Methane, in other words, could be the signal of a simple, hypothetically plausible Martian ecosystem.
Possibility #2: There's no life on Mars
However, there are several hypotheses that could explain the methane without involving life — hypotheses that, McKay believes, are much more likely.
"Everybody wants there to be life on Mars, so when any data shows up that can possibly be construed as supporting that idea, everybody jumps on it," he says. "But the simplest explanations don't require that we invoke like."
The simplest possibility, he notes, is that a carbon-rich meteorite happened to fall near Curiosity right before it detected the methane plume. When meteorites of this type have fallen to Earth, they've emitted methane gas as they react with the atmosphere.
The downside of this theory, McKay says, is that "the odds that the rover would happen to be near a place where a carbon-rich meteorite fell are low." And if Curiosity detects another methane plume, it makes this theory look much less likely — because the odds of being near two meteorite impacts are much lower.
There are, however, geologic explanations for how methane might form. The most prominent one is a process called serpentinization. We don't have direct evidence for this occurring on Mars, but it occurs regularly on Earth. Hypothetically, it would involve liquid water moving through rock. This would cause a chemical reaction, converting iron oxide into a mineral called serpentinite. As a byproduct, hydrogen gas would be released, and as it bubbled upward to the surface, it would react with carbon dioxide or carbon-bearing rocks to form methane gas.
If seasonal flows of liquid water are triggering serpentinization, that could explain the occasional methane plumes detected by Curiosity — without any life being present.
How will we figure out whether there's life on Mars?
Scientists hope that data collected by Curiosity and other instruments in the future will help clear this up.
In the short-term, Curiosity will continue taking monthly methane readings, looking for subsequent plumes.
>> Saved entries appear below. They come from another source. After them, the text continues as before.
(** Everything after the checks: it cannot fail. *)
Lemma link_commit s ps name tp i x p pre_exists :
  fmt_inv s -> Forall part_ok (ps ++ [name]) -> twalk s tp i -> nodes (fm_tree s) !! i = Some x ->
  twalk s ps p -> (pre_exists = false -> forall j, ~ twalk s (ps ++ [name]) j) ->
  let link_node :=
    {| n_inode := ROOT_INODE; n_name := name; n_children := []; n_parent := None;
       n_blocks := None; n_additional_blocks := []; n_link := Some (n_inode x) |} in
  valid_inode (length (fm_inodes s)) ROOT_INODE ->
  wp False
    (_ ← (if pre_exists : bool then remove (abs_path (ps ++ [name])) else mret tt);
     _ ← update_inode (n_inode x) (fun inode => set_i_links_count (u16 (i_links_count inode + 1)) inode);
     tree_add_child p link_node) s
    (fun _ s' => linked (ps ++ [name]) tp s s') (fun s' => s' = s).
Proof.
  intros Hinv Hok Hi Hx Hp Hfresh link_node Hroot.
  assert (exists s1, (if pre_exists then remove (abs_path (ps ++ [name])) else mret tt) s = (Ok tt, s1) /\
            cut (under (ps ++ [name])) s s1) as (s1 & H1 & Hcut).
  { destruct pre_exists.
    - destruct (remove_run s (ps ++ [name]) Hinv Hok) as (s1 & H1 & Hcut). exists s1. split; [done|].
      unfold gone in Hcut. by destruct (ps ++ [name]) eqn:E; [destruct ps|].
    - exists s. split; [done|]. apply cut_same; [done|done|]. intros q j Hw (post & ->).
      apply walk_app_inv in Hw as (z & Hz & _). by apply (Hfresh eq_refl z). }
  destruct Hcut as [Hinv1 Hn1 Hl1 Hw1].
  destruct (ti_inode _ _ (proj1 Hinv) i x Hx) as [Hval _].
  apply wp_bind. unfold wp at 1. rewrite H1. apply wp_bind. unfold wp at 1.
  match goal with |- context [update_inode ?k ?f s1] =>
    destruct (update_inode_run s1 Hinv1 k f) as (s2 & H2 & Hs2); [by rewrite Hl1|] end. rewrite H2.
  pose proof (fmt_inv_shape s1 s2 Hs2 Hinv1) as Hinv2. destruct Hs2 as [Ht2 Hl2].
  destruct (tree_add_child_run s2 ps p link_node) as (s3 & H3 & Hinv3 & Hi3 & Hnew & Hw3); [done| | | |].
  { apply Forall_app in Hok as [_ Hname]. apply Forall_cons_1 in Hname as [Hname _].
    split; [done|]. split; [done|]. rewrite Hl2, Hl1. split; [done|]. intros l [= <-]. done. }
  { rewrite Ht2. apply Hw1. split; [done|]. intros (post & H). apply (f_equal length) in H.
    rewrite !length_app in H. simpl in H. lia. }
  { intros j Hj. rewrite Ht2 in Hj. apply Hw1 in Hj as [_ Hj]. apply Hj. exists []. by rewrite app_nil_r. }
  unfold wp. rewrite H3. split; [done|]. split; [by rewrite Hi3, Hl2, Hl1|]. split.
  - exists i, x, (length (nodes (fm_tree s2))), (set_n_parent link_node (Some p)).
    split; [done|]. split; [done|]. split; [|done]. apply Hw3. by right.
  - intros q j Hq. rewrite Hw3, Ht2, Hw1. split; [|by left].
    intros [[? _]|[_ ->]]; [done|]. exfalso. apply Hq. exists []. by rewrite app_nil_r.
Qed.

Lemma link_run s ps name tp :
  fmt_inv s -> Forall part_ok (ps ++ [name]) -> Forall part_ok tp ->
  valid_inode (length (fm_inodes s)) ROOT_INODE ->
  wp False (link (abs_path (ps ++ [name])) (abs_path tp)) s
    (fun _ s' => linked (ps ++ [name]) tp s s') (fun s' => s' = s).
Proof.
  intros Hinv Hok Htp Hroot. unfold link.
  apply wp_bind, wp_lift; [right; apply validate_no_panic| |done]. intros [] _.
  apply wp_bind, (wp_tree_lookup _ s Hinv tp Htp). intros o Hj.
  apply wp_bind, wp_lift; [right; apply ok_or_no_panic| |done]. intros i Hoi. destruct o as [i'|]; [|done].
  injection Hoi as ->. pose proof (proj1 (Hj i) eq_refl) as Hi. destruct (twalk_node s Hinv tp i Hi) as (x & Hx).
  apply wp_bind, (wp_tree_node _ s i x Hx).
  destruct (ti_inode _ _ (proj1 Hinv) i x Hx) as [Hval _].
  apply wp_bind, (wp_get_inode _ s Hinv _ Hval). intros inode.
  destruct (is_dir (i_mode inode)); [done|].
  apply wp_bind, (wp_tree_lookup _ s Hinv _ Hok). intros eo Hje.
  assert (exists et, (match eo with
       | Some idx => n ← tree_node idx; mret (Some (default (n_inode n) (n_link n)))
       | None => mret None
       end : M (option Z)) s = (Ok et, s) /\
     (et = None -> eo = None) /\
     (forall k, et = Some k -> exists j y, twalk s (ps ++ [name]) j /\ nodes (fm_tree s) !! j = Some y /\
        default (n_inode y) (n_link y) = k)) as (et & Het & Hnone & Hsome).
  { destruct eo as [j|]; [|exists None; done]. pose proof (proj1 (Hje j) eq_refl) as Hw.
    destruct (twalk_node s Hinv _ j Hw) as (y & Hy). eexists. rewrite M_bind_eq, (tree_node_run s j y Hy).
    split; [done|]. split; [done|]. intros k [= <-]. by exists j, y. }
  apply wp_bind. unfold wp at 1. rewrite Het. case_bool_decide as Hsame.
  { apply wp_ret. destruct (Hsome _ Hsame) as (j & y & Hjw & Hy & Hd). split; [done|]. split; [done|]. split; [|done].
    by exists i, x, j, y. }
  pose proof Hok as Hok'. apply Forall_app in Hok' as [Hps Hname]. apply Forall_cons_1 in Hname as [Hname _].
  destruct (parent_basename ps name Hname) as [Hpar Hbase]. rewrite Hpar, Hbase.
  apply wp_bind, (wp_tree_lookup _ s Hinv ps Hps). intros po Hjp.
  apply wp_bind, wp_lift; [right; apply ok_or_no_panic| |done]. intros p Hop. destruct po as [p'|]; [|done].
  injection Hop as ->. pose proof (proj1 (Hjp p) eq_refl) as Hp. destruct (twalk_node s Hinv ps p Hp) as (np & Hnp).
  apply wp_bind, (wp_tree_node _ s p np Hnp).
  destruct (ti_inode _ _ (proj1 Hinv) p np Hnp) as [Hpval _].
  apply wp_bind, (wp_get_inode _ s Hinv _ Hpval). intros pinode.
  destruct (MAX_LINKS <=? i_links_count pinode); [done|].
  apply (link_commit s ps name tp i x p (bool_decide (is_Some et))); try done.
  intros Hb j Hjw. apply bool_decide_eq_false in Hb. apply Hje in Hjw. subst eo. destruct et; [by apply Hb|].
  by specialize (Hnone eq_refl).
Qed.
If it finds one, that would make the meteorite hypothesis look considerably less likely. Curiosity will also continue analyzing Martian rocks and soil, which will help us better understand the planet's geologic history.
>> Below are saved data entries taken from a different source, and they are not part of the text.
Lemma extra_addr_group g x :
  extra_addr g x -> x / 4096 / GROUP = g /\ reserved_block area (x / 4096) = false.
Proof.
  intros Hx. unfold extra_addr, span, extra_bitmaps in Hx. pose proof (static_of_bounds g).
  assert (g * GROUP + static_of g <= x / 4096 < (g + 1) * GROUP) as Hb.
  { unfold GROUP in *. split; [apply Z.div_le_lower_bound|apply Z.div_lt_upper_bound]; lia. }
  split; [unfold GROUP in *; apply group_unique; lia|].
  replace (x / 4096) with (g * GROUP + (x / 4096 - g * GROUP)) by lia.
  rewrite reserved_in_group by lia. unfold static_of in Hb. destruct (has_sparse_super g); cbn [andb]; [|done]. lia.
Qed.

Lemma extra_group_frame A s s' g gd :
  wrote A s s' -> (forall x, extra_addr g x -> ~ A x) -> extra_group s g gd -> extra_group s' g gd.
Proof.
  intros Hw HA [H1 H2 H3 H4 H5 H6 H7 H8 H9 H10 H11]. unfold extra_addr, span in HA.
  assert (block_at s' (extra_bitmaps g) = block_at s (extra_bitmaps g)) as E1
    by (apply (block_frame A); [done|]; intros x Hx; apply HA; lia).
  assert (block_at s' (extra_bitmaps g + 1) = block_at s (extra_bitmaps g + 1)) as E2
    by (apply (block_frame A); [done|]; intros x Hx; apply HA; lia).
  rewrite <- E1 in H10. rewrite <- E2 in H11. exact (Build_extra_group _ _ _ H1 H2 H3 H4 H5 H6 H7 H8 H9 H10 H11).
Qed.

Record extra_groups (k : Z) (gt : GroupTotals) (s : Formatter) : Prop := {
  es_wrote : wrote (fun x => exists g, first <= g < first + k /\ extra_addr g x) s0 s;
  es_blocks : gt_used_blocks gt = gt_used_blocks gt0 + sum_groups (fun i => extra_used (first + i)) k;
  es_inodes : gt_used_inodes gt = gt_used_inodes gt0;
  es_descriptors : exists extras, gt_descriptors gt = gt_descriptors gt0 ++ extras /\ zlen extras = k /\
    forall i gd, extras !! i = Some gd -> extra_group s (first + Z.of_nat i) gd
}.

Lemma two_writes bm1 bm2 p s :
  fm_block_size s = BLOCK_SIZE -> zlen bm1 = 4096 -> zlen bm2 = 4096 ->
  exists s', (forall A (k : M A), (_ ← seek_to_block p; _ ← file_write_all bm1; _ ← file_write_all bm2; k) s = k s') /\
    wrote (span (p * 4096) ((p + 2) * 4096)) s s' /\ block_at s' p = bm1 /\ block_at s' (p + 1) = bm2.
Proof.
  intros Hb H1 H2. destruct (write_block_at p bm1 s Hb) as (s2 & R2 & W2 & P2 & B2 & _).
  destruct (write_wrote bm2 s2) as (s3 & R3 & W3 & P3 & B3 & _). rewrite H1 in *. rewrite P2, H2 in *.
  exists s3. split; [intros A k; by rewrite R2, (run_bind _ _ _ _ _ R3)|]. split; [|split].
  - apply (wrote_steps _ _ s2); eapply wrote_mono; [|exact W2| |exact W3]; unfold span; intros x; lia.
  - unfold block_at. rewrite (wrote_bytes _ _ _ _ _ W3); [done|]. unfold span. lia.
  - unfold block_at. by replace ((p + 1) * 4096) with (p * 4096 + 4096) by lia.
Qed.

Lemma blocks_in_extra g : blocks_in_extra_group BLOCK_SIZE (fm_size s0) total g = GROUP.
Proof.
  unfold blocks_in_extra_group. change (blocks_per_group BLOCK_SIZE) with GROUP. rewrite Hsize.
  destruct (g =? u32 (total - 1)); [|done].
  replace (total * 134217728 / BLOCK_SIZE) with (total * GROUP).
  - by rewrite Z.mod_mul.
  - change BLOCK_SIZE with 4096. replace (total * 134217728) with (total * GROUP * 4096) by (unfold GROUP; lia).
    by rewrite Z.div_mul.
Qed.

Lemma new_extra_group s g :
  first <= g < total ->
  bitmap_is (fun o => o <? extra_used g) (block_at s (extra_bitmaps g)) ->
  bitmap_is (fun o => ipg <=? o) (block_at s (extra_bitmaps g + 1)) ->
  extra_group s g (extra_group_descriptor ipg (g * GROUP + static_of g) (extra_bitmaps g)
    (saturating_sub GROUP (extra_used g)) (g =? u32 (total - 1))).
Proof.
  intros Hg Hb Hi. pose proof (ipg_bounds ipg Hipg) as [Hipg' _]. pose proof (static_of_bounds g) as Hs.
  assert (GROUP = 32768) as HG by done. unfold MAX_GROUPS in *.
  assert (extra_bitmaps g = g * GROUP + static_of g + tbl /\ extra_used g = static_of g + tbl + 2) as [E1 E2] by done.
  unfold extra_group_descriptor, saturating_sub.
  rewrite (u32_small (total - 1)), (u32_small (extra_bitmaps g + 1)), (u16_small (Z.max _ _)), (u16_small ipg)
    by (unfold_ranges; lia).
  constructor; cbn [gd_block_bitmap_lo gd_inode_bitmap_lo gd_inode_table_lo gd_free_blocks_count_lo
    gd_free_inodes_count_lo gd_used_dirs_count_lo gd_flags gd_itable_unused_lo]; try lia; [| |exact Hb|exact Hi].
  - unfold GroupDescriptor_wf. cbn [gd_block_bitmap_lo gd_inode_bitmap_lo gd_inode_table_lo gd_free_blocks_count_lo
      gd_free_inodes_count_lo gd_used_dirs_count_lo gd_flags gd_itable_unused_lo gd_exclude_bitmap_lo
      gd_block_bitmap_csum_lo gd_inode_bitmap_csum_lo gd_checksum]. unfold_ranges.
    assert (0 <= (if negb (g =? total - 1) then Z.lor bg_INODE_UNINIT bg_BLOCK_UNINIT else bg_INODE_UNINIT) < 65536)
      by (by destruct (g =? total - 1)). lia.
  - by destruct (g =? total - 1).
Qed.

Lemma commit_extra_group_step k gt s :
  0 <= k < total - first -> extra_groups k gt s ->
  exists gt' s', commit_extra_group total ipg tbl gt (first + k) s = (Ok gt', s') /\ extra_groups (k + 1) gt' s'.
Proof.
  intros Hk [Hw Hb Hi (extras & Hx & Hlen & Hd)]. destruct (wrote_state _ _ _ Hw) as (Ebs & Esz & _).
  set (g := first + k). pose proof (static_of_bounds g) as Hs. assert (GROUP = 32768) as HG by done.
  assert (extra_bitmaps g = g * GROUP + static_of g + tbl /\ extra_used g = static_of g + tbl + 2) as [E1 E2] by done.
  assert (0 <= g < total) as Hg by (unfold g; lia). unfold MAX_GROUPS in *.
  unfold commit_extra_group. rewrite (run_bind _ _ s BLOCK_SIZE s) by (unfold gets; congruence).
  rewrite (run_bind _ _ s (fm_size s0) s) by (unfold gets; congruence). cbv zeta.
  rewrite blocks_in_extra. change (blocks_per_group BLOCK_SIZE) with 32768.
  rewrite static_blocks_of by lia. fold area. fold (static_of g). rewrite (Z.min_l (static_of g)) by lia.
  rewrite (u32_small (g * 32768)), (u32_small (static_of g + tbl + 2)), (u32_small (g * 32768 + static_of g)),
    (u32_small (g * 32768 + static_of g + tbl)) by (unfold_ranges; lia).
  rewrite <- HG, <- E1, <- E2. rewrite (Z.min_l (extra_used g)) by lia.
  pose proof (extra_block_bitmap_spec (extra_used g) (g =? u32 (total - 1)) ltac:(lia)) as B1.
  pose proof (empty_inode_bitmap_spec ipg Hipg) as B2.
  destruct (two_writes _ _ (extra_bitmaps g) s ltac:(congruence) (bi_len _ _ B1) (bi_len _ _ B2)) as (s' & Hrun & Hw' & W1 & W2).
  rewrite Hrun. eexists _, s'. split; [reflexivity|]. rewrite <- W1 in B1. rewrite <- W2 in B2.
  pose proof (new_extra_group s' g ltac:(unfold g; lia) B1 B2) as Hnew.
  constructor; cbn [gt_used_blocks gt_used_inodes gt_descriptors].
  - eapply wrote_mono; [|apply (wrote_trans _ _ _ _ _ Hw Hw')]. intros x [(g' & Hg' & Hx')|Hx'].
    + exists g'. split; [lia|done].
    + exists g. split; [unfold g; lia|done].
  - rewrite Hb, <- Z.add_assoc. rewrite sum_groups_next by lia. apply u32_small.
    pose proof (sum_groups_bounds (fun i => extra_used (first + i)) k GROUP ltac:(lia)
      ltac:(intros i _; unfold extra_used; pose proof (static_of_bounds (first + i)); lia)).
    change (extra_used (first + k)) with (extra_used g). unfold_ranges. lia.
  - done.
  - exists (extras ++ [extra_group_descriptor ipg (g * GROUP + static_of g) (extra_bitmaps g)
      (saturating_sub GROUP (extra_used g)) (g =? u32 (total - 1))]).
    split; [by rewrite Hx, <- app_assoc|]. split; [rewrite zlen_app; change (zlen [_]) with 1; lia|].
    intros i gd Hgd. apply lookup_app_Some in Hgd as [Hgd|[Hge Hgd]].
    + eapply extra_group_frame; [exact Hw'| |by apply Hd]. intros x Hx1 Hx2.
      destruct (extra_addr_group _ _ Hx1) as [G1 _]. destruct (extra_addr_group g x Hx2) as [G2 _].
      apply lookup_lt_Some in Hgd. unfold zlen, g in *. lia.
    + destruct (i - length extras)%nat as [|j] eqn:Ej; [|done]. injection Hgd as <-.
      replace (first + Z.of_nat i) with g by (unfold zlen, g in *; lia). exact Hnew.
Qed.

Lemma commit_extra_groups_spec :
  exists gt s, fold_in (commit_extra_group total ipg tbl) gt0 (seqZ first (total - first)) s0 = (Ok gt, s) /\
    extra_groups (total - first) gt s.
Proof.
  destruct (fold_in_spec (commit_extra_group total ipg tbl) (fun done => extra_groups (zlen done))
    (seqZ first (total - first))) with gt0 s0 as (gt & s & Hrun & Hd).
  - intros done g rest gt s Hl HI.
    assert (g = first + zlen done /\ zlen done < total - first) as [-> Hg].
    { assert (seqZ first (total - first) !! length done = Some g) as Hlook by (by rewrite Hl, list_lookup_middle).
      apply lookup_seqZ in Hlook. unfold zlen. lia. }
    rewrite zlen_app. change (zlen [first + zlen done]) with 1. apply commit_extra_group_step; [|done].
    pose proof (zlen_nonneg done). lia.
  - change (zlen []) with 0. constructor; [apply wrote_refl| |done|].
    + change (sum_groups _ 0) with 0. lia.
    + exists []. split; [by rewrite app_nil_r|]. split; done.
  - exists gt, s. split; [done|]. unfold zlen in Hd. rewrite length_seqZ, Z2Nat.id in Hd by lia. done.
Qed.
End ExtraGroups.

(** ** The resize inode *)

(** [pointers] holds the copies of descriptor block [primary] in the groups. *)
Definition points_at (primary : Z) (groups pointers : list Z) : Prop :=
  forall j g, groups !! j = Some g -> get_u32 pointers (Z.of_nat j * 4) = primary + g * GROUP.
A few future missions will also provide indirect information about life. In 2016, the European and Russian space agencies will send an orbiter and a lander as part of the ExoMars project, and in 2020, NASA will send an upgraded version of Curiosity.
The landers could theoretically be sent to methane hotspots (as identified by remote sensing), and all three of the probes will allow us to better understand Mars' atmosphere — including the nature of its methane plumes. The 2020 rover, meanwhile, could cache rock samples, to be picked up and brought back to Earth as part of a future sample return mission.
Still, there are no plans to repeat the Viking experiments or send instruments intended to directly detect life. At this point, our exploration of Mars is largely aimed at better understanding the planet as a whole, and reconstructing its ancient past.